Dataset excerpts
^^^^^^^^
(* ------------------------------------------------------------------ *)
(** ** One pass, player by player *)

Lemma retryLoop_gets (net : nat -> Outcome) (player : string) (maxRetries : Z)
    (remaining : nat) :
  forall (attempt : nat) (lastError : option ApiError) (name : string),
    In (NetGet name)
       (fst (retryLoop net player maxRetries remaining attempt lastError)) ->
    name = player.
Proof.
  induction remaining as [|remaining IH]; intros attempt lastError name; simpl.
  - tauto.
  - assert (Hdelay : forall l,
               In (NetGet name)
                  ((if 0 <? Z.of_nat attempt
                    then [NetDelay (2 ^ Z.of_nat attempt * 1000)] else []) ++ l)
               -> In (NetGet name) l).
    { intros l H. apply in_app_or in H. destruct H as [H|H]; [|exact H].
      destruct (0 <? Z.of_nat attempt); simpl in H;
        [destruct H as [H|[]]; discriminate H | contradiction]. }
    destruct (net attempt) as [data|error].
    + simpl. intros H. apply Hdelay in H.
      destruct H as [H|[]]. congruence.
    + destruct (isRetriableError error && (Z.of_nat attempt <? maxRetries)).
      * destruct (retryLoop net player maxRetries remaining (S attempt)
                    (Some error)) as [events result] eqn:Hloop.
        simpl. intros H. apply Hdelay in H. destruct H as [H|H]; [congruence|].
        apply (IH (S attempt) (Some error)). rewrite Hloop. exact H.
      * simpl. intros H. apply Hdelay in H.
        destruct H as [H|[]]. congruence.
Qed.

Lemma getPlayerStats_gets (maxRetries : Z) (net : nat -> Outcome)
    (player name : string) :
  In (NetGet name) (fst (getPlayerStats maxRetries net player)) -> name = player.
Proof.
  unfold getPlayerStats, apiRequestWithRetry.
  destruct (retryLoop net player maxRetries (Z.to_nat (maxRetries + 1)) 0 None)
    as [events result] eqn:Hloop.
  intros H. apply (retryLoop_gets net player maxRetries
                     (Z.to_nat (maxRetries + 1)) 0%nat None).
  rewrite Hloop. destruct result; exact H.
Qed.

Lemma awaitPlayerStats_run (config : Config) (net : nat -> Outcome)
    (name : string) (w : World) :
  runState (awaitPlayerStats config net name) w
  = (snd (getPlayerStats (maxRetries config) net name),
     mkWorld (subs w)
       (trace w ++ map EvNet (fst (getPlayerStats (maxRetries config) net name)))).
Proof.
  unfold awaitPlayerStats.
  destruct (getPlayerStats (maxRetries config) net name) as [events result].
  reflexivity.
Qed.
^^^^^^^^
> _What to produce_: From the records above, copy each line in which the string "intros" occurs.

> _Exercise result_:
  induction remaining as [|remaining IH]; intros attempt lastError name; simpl.
    { intros l H. apply in_app_or in H. destruct H as [H|H]; [|exact H].
    + simpl. intros H. apply Hdelay in H.
        simpl. intros H. apply Hdelay in H. destruct H as [H|H]; [congruence|].
      * simpl. intros H. apply Hdelay in H.
  intros H. apply (retryLoop_gets net player maxRetries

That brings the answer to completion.